Once the line with "apply length_b64_16. rewrite" is found in the data, output it and each following line exactly, up to and including the line with "file, when the", and nothing before or after.

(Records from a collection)
┄┄┄┄┄┄┄┄┄┄┄┄┄┄┄┄┄┄┄┄

(* ===== verification/Identity.v ===== *)
(** * Identity: file-backed peer identities (crypto/identity.go)

    [NewFileIdentity] loads an identity from a file or generates one and
    writes it there.  The file and the random source are inputs; the key
    primitives are those of [Channel], Ed25519 signing a parameter. *)

From Stdlib Require Import ZArith Lia Strings.Byte Strings.String.
From stdpp Require Import base sets strings list.
From S2P Require Import Prelude Binary Text Wire Channel.

Open Scope Z_scope.

Section Identity.
Context `{P : Primitives}.

Record fileIdentity := {
  xPriv : PrivateKey;
  edPriv : bytes;
  xPub : bytes
}.

Record fileIdentityBlob := {
  X25519Private : bytes;
  Ed25519Private : bytes
}.

(** [ed25519.PrivateKeySize] *)
Definition PrivateKeySize : Z := 64.

Definition decodeFileIdentity (blob : fileIdentityBlob) : result fileIdentity :=
  if negb (len (X25519Private blob) =? 32) then
    Err (EFmt "identity x25519 private: want 32 bytes, got %d" [AInt (len (X25519Private blob))])
  else if negb (len (Ed25519Private blob) =? PrivateKeySize) then
    Err (EFmt "identity ed25519 private: want %d bytes, got %d" [AInt PrivateKeySize; AInt (len (Ed25519Private blob))])
  else
    let! k := rwrap "parse x25519: %w" [] (NewPrivateKey (X25519Private blob)) in
    Ok {| xPriv := k; edPriv := Ed25519Private blob; xPub := pub_bytes (priv_public k) |}.

(** The file at the path: absent, unreadable, or its contents. *)
Inductive file :=
  | Missing
  | Unreadable (err : error)
  | Contents (b : bytes).

(** What generation meets: the two generated keys and the write. *)
Record GenEnv := {
  genX25519 : result PrivateKey;
  genEd25519 : result bytes;
  writeErr : option error
}.

(** The result, and the file afterwards. *)
Definition NewFileIdentity `{JSON fileIdentityBlob} (path : string) (f : file) (e : GenEnv)
    : file * result fileIdentity :=
  match f with
  | Contents b =>
      match Unmarshal b with
      | Err err => (f, Err (EWrap "parse identity %s: %w" [AStr path] err))
      | Ok blob => (f, decodeFileIdentity blob)
      end
  | Unreadable err => (f, Err (EWrap "read identity %s: %w" [AStr path] err))
  | Missing =>
      match genX25519 e with
      | Err err => (f, Err (EWrap "generate x25519: %w" [] err))
      | Ok k =>
          match genEd25519 e with
          | Err err => (f, Err (EWrap "generate ed25519: %w" [] err))
          | Ok ed =>
              let blob := {| X25519Private := priv_bytes k; Ed25519Private := ed |} in
              match Marshal blob with
              | Err err => (f, Err (EWrap "marshal identity: %w" [] err))
              | Ok out =>
                  match writeErr e with
                  | Some err => (f, Err (EWrap "write identity %s: %w" [AStr path] err))
                  | None => (Contents out, decodeFileIdentity blob)
                  end
              end
          end
      end
  end.

(** [base64.RawURLEncoding] of the first 16 bytes of the key's SHA-256. *)
Definition InstanceID (f : fileIdentity) : string := bytes_str (b64Encode (take 16 (sha256 (xPub f)))).

Definition DeriveSharedSecret (f : fileIdentity) (peerPub info : bytes) : result bytes :=
  let! pub := rwrap "parse peer public key: %w" [] (NewPublicKey peerPub) in
  let! shared := ECDH (xPriv f) pub in
  hkdfDerive shared info.

(** [Sign], for Ed25519 signing [ed25519_Sign]. *)
Definition Sign (ed25519_Sign : bytes -> bytes -> bytes) (f : fileIdentity) (msg : bytes) : result bytes :=
  Ok (ed25519_Sign (edPriv f) msg).

(** SHA-256 sums are 32 bytes. *)
Class IdentityLaws := {
  length_sha256 b : length (sha256 b) = 32%nat
}.

(** The generated keys have the sizes Go documents. *)
Definition keySizes (e : GenEnv) : Prop :=
  (forall k, genX25519 e = Ok k -> len (priv_bytes k) = 32) /\
  (forall ed, genEd25519 e = Ok ed -> len ed = PrivateKeySize).

End Identity.

(** ** Theorems *)

Section Facts.
Context `{PL : PrimitivesLaws} {IL : IdentityLaws}.
Context {J : JSON fileIdentityBlob} {JL : JSONLaws fileIdentityBlob (fun _ => true)}.

Lemma decodeFileIdentity_generated k ed : len (priv_bytes k) = 32 -> len ed = PrivateKeySize ->
  decodeFileIdentity {| X25519Private := priv_bytes k; Ed25519Private := ed |} =
    Ok {| xPriv := k; edPriv := ed; xPub := pub_bytes (priv_public k) |}.
Proof.
  intros Hk Hed. unfold decodeFileIdentity. cbn [X25519Private Ed25519Private].
  rewrite Hk, Hed, Z.eqb_refl. cbn. by rewrite NewPrivateKey_bytes.
Qed.

Lemma decodeFileIdentity_pub b f : decodeFileIdentity b = Ok f -> xPub f = pub_bytes (priv_public (xPriv f)).
Proof.
  unfold decodeFileIdentity. destruct (negb _); [done |]. destruct (negb _); [done |].
  destruct (NewPrivateKey _); cbn; [| done]. by intros [= <-].
Qed.

Lemma NewFileIdentity_pub path fl e fl' f : NewFileIdentity path fl e = (fl', Ok f) ->
  xPub f = pub_bytes (priv_public (xPriv f)).
Proof.
  unfold NewFileIdentity. destruct fl as [|err|b]; [| done |].
  - destruct (genX25519 e); [| done]. destruct (genEd25519 e); [| done].
    destruct (Marshal _); [| done]. destruct (writeErr e); [done |]. intros [= _ H].
    by eapply decodeFileIdentity_pub.
  - destruct (Unmarshal b); [| done]. intros [= _ H]. by eapply decodeFileIdentity_pub.
Qed.

(** Lengths of encoded 16 bytes. *)
Lemma length_b64_16 bs : length bs = 16%nat -> length (b64Encode bs) = 22%nat.
Proof.
  intros H. do 16 (destruct bs as [|? bs]; [done |]). by destruct bs.
Qed.

Lemma InstanceID_bytes f : length (str_bytes (InstanceID f)) = 22%nat /\
  Forall (fun c => isB64 c = true) (str_bytes (InstanceID f)).
Proof.
  unfold InstanceID. rewrite str_bytes_str. split; [| apply b64Encode_chars].
  apply length_b64_16. rewrite length_take, length_sha256. done.
Qed.

End Facts.

(** A peer's identity persists: the first [NewFileIdentity] on a missing
    file, when the keys are generated and the file is written, returns an
    identity, and every later call on that file returns the same one without
    changing it, whatever the random source yields; on a failure of any step
    nothing is written; and what is loaded from a file never changes it. *)
Theorem identity_persists {P : Primitives} {PL : PrimitivesLaws P}
    {J : JSON fileIdentityBlob} {JL : JSONLaws fileIdentityBlob (fun _ => true)}
    (path : string) (e : GenEnv) (k : PrivateKey) (ed : bytes) :
  genX25519 e = Ok k -> genEd25519 e = Ok ed -> keySizes e -> writeErr e = None ->
  exists b f, NewFileIdentity path Missing e = (Contents b, Ok f) /\ xPriv f = k /\
    (forall e', NewFileIdentity path (Contents b) e' = (Contents b, Ok f)) /\
    (forall e' fl err, keySizes e' ->
       (NewFileIdentity path fl e').2 = Err err -> (NewFileIdentity path fl e').1 = fl).
Proof.
  intros Hk Hed [Hlk Hled] Hw. specialize (Hlk k Hk). specialize (Hled ed Hed).
  destruct (json_roundtrip {| X25519Private := priv_bytes k; Ed25519Private := ed |} eq_refl) as (b & Hm & Hu).
  exists b, {| xPriv := k; edPriv := ed; xPub := pub_bytes (priv_public k) |}. split_and!.
  - unfold NewFileIdentity. rewrite Hk, Hed, Hm, Hw. by rewrite decodeFileIdentity_generated.
  - done.
  - intros e'. unfold NewFileIdentity. rewrite Hu. by rewrite decodeFileIdentity_generated.
  - intros e' fl err [Hk' Hed']. destruct fl as [|er|c]; cbn [NewFileIdentity]; [| done | by destruct (Unmarshal c)].
    destruct (genX25519 e') as [k'|]; [| done]. destruct (genEd25519 e') as [ed'|]; [| done].
    destruct (Marshal {| X25519Private := priv_bytes k'; Ed25519Private := ed' |}); [| done].
    destruct (writeErr e'); [done |]. by rewrite decodeFileIdentity_generated by auto.
Qed.

(** A codec for the witness. *)
Definition blobCodec : JSON fileIdentityBlob := {|
  Marshal b := Ok (mark (X25519Private b) ++ mark (Ed25519Private b));
  Unmarshal bs := let '(x, bs) := unmark bs in let '(e, _) := unmark bs in
                  Ok {| X25519Private := x; Ed25519Private := e |}
|}.

Lemma blobCodec_laws : JSONLaws fileIdentityBlob (fun _ => true) (J := blobCodec).
Proof.
  constructor. intros [x e] _. eexists. split; [reflexivity |]. cbn [Unmarshal blobCodec X25519Private Ed25519Private].
  rewrite unmark_mark. rewrite <-(app_nil_r (mark e)), unmark_mark. done.
Qed.

Definition toyEnv : GenEnv (P := toy) :=
  {| genX25519 := Ok (replicate 32 x07) : result (PrivateKey (Primitives := toy));
     genEd25519 := Ok (replicate 64 x09); writeErr := None |}.

Lemma identity_persists_witness :
  exists b f, NewFileIdentity (P := toy) (H := blobCodec) "id.json" Missing toyEnv = (Contents b, Ok f) /\
    (forall e', NewFileIdentity (H := blobCodec) "id.json" (Contents b) e' = (Contents b, Ok f)).
Proof.
  destruct (@identity_persists toy toy_laws blobCodec blobCodec_laws "id.json" toyEnv
              (replicate 32 x07) (replicate 64 x09)) as (b & f & H1 & _ & H2 & _).
  - reflexivity.
  - reflexivity.
  - split; intros ? [= <-]; reflexivity.
  - reflexivity.
  - exists b, f. split; [exact H1 | exact H2].
Defined.

(** Identities agree and name themselves safely: any two identities
    [NewFileIdentity] returned derive the same secret from each other's public
    key, under the same label; an instance id is 22 characters of the URL-safe
    base64 alphabet, so the relay accepts its length and a greeting carries it
    unchanged; and two keys with the same instance id are a collision in the
    first 16 bytes of SHA-256. *)
Theorem identities_agree {P : Primitives} {PL : PrimitivesLaws P} {IL : IdentityLaws} {J : JSON fileIdentityBlob}
    (pathA pathB : string) (fA fB : file) (eA eB : GenEnv) (a b : fileIdentity) (info : bytes) :
  (NewFileIdentity pathA fA eA).2 = Ok a -> (NewFileIdentity pathB fB eB).2 = Ok b ->
  DeriveSharedSecret a (xPub b) info = DeriveSharedSecret b (xPub a) info /\
  length (str_bytes (InstanceID a)) = 22%nat /\
  Forall (fun c => isB64 c = true) (str_bytes (InstanceID a)) /\
  DecodeRelayGreeting (EncodeRelayGreetingConnect (InstanceID a)) =
    Ok {| Variant := RelayGreetingConnect; InstanceId := InstanceID a; Token := EmptyString |} /\
  (InstanceID a = InstanceID b -> take 16 (sha256 (xPub a)) = take 16 (sha256 (xPub b))).
Proof.
  intros Ha Hb. destruct (NewFileIdentity pathA fA eA) as [fA' ra] eqn:EA. cbn in Ha. subst ra.
  destruct (NewFileIdentity pathB fB eB) as [fB' rb] eqn:EB. cbn in Hb. subst rb.
  apply NewFileIdentity_pub in EA, EB. destruct (InstanceID_bytes a) as [Hlen Hch]. split_and!; try done.
  - unfold DeriveSharedSecret. rewrite EA, EB, !NewPublicKey_bytes. cbn. by rewrite ECDH_comm.
  - apply (greeting_roundtrip {| Variant := RelayGreetingConnect; InstanceId := InstanceID a; Token := EmptyString |}).
    split; [apply not_elem_of_nil | done].
  - unfold InstanceID. intros He. apply (f_equal str_bytes) in He. rewrite !str_bytes_str in He.
    by apply b64Encode_inj.
Qed.

Lemma toy_identity_laws : IdentityLaws (P := toy).
Proof. split. intros b. apply length_pad. Qed.

Lemma identities_agree_witness :
  let a := {| xPriv := replicate 32 x07 : PrivateKey (Primitives := toy); edPriv := replicate 64 x09; xPub := replicate 32 x07 |} in
  (NewFileIdentity (P := toy) (H := blobCodec) "a" Missing toyEnv).2 = Ok a /\
  length (str_bytes (InstanceID a)) = 22%nat.
Proof.
  intros a. split; [reflexivity |].
  apply (@identities_agree toy toy_laws toy_identity_laws blobCodec "a" "a" Missing Missing toyEnv toyEnv a a []);
    reflexivity.
Defined.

┄┄┄┄┄┄┄┄┄┄┄┄┄┄┄┄┄┄┄┄

_RESPONSE_:
  apply length_b64_16. rewrite length_take, length_sha256. done.
Qed.

End Facts.

(** A peer's identity persists: the first [NewFileIdentity] on a missing
    file, when the keys are generated and the file is written, returns an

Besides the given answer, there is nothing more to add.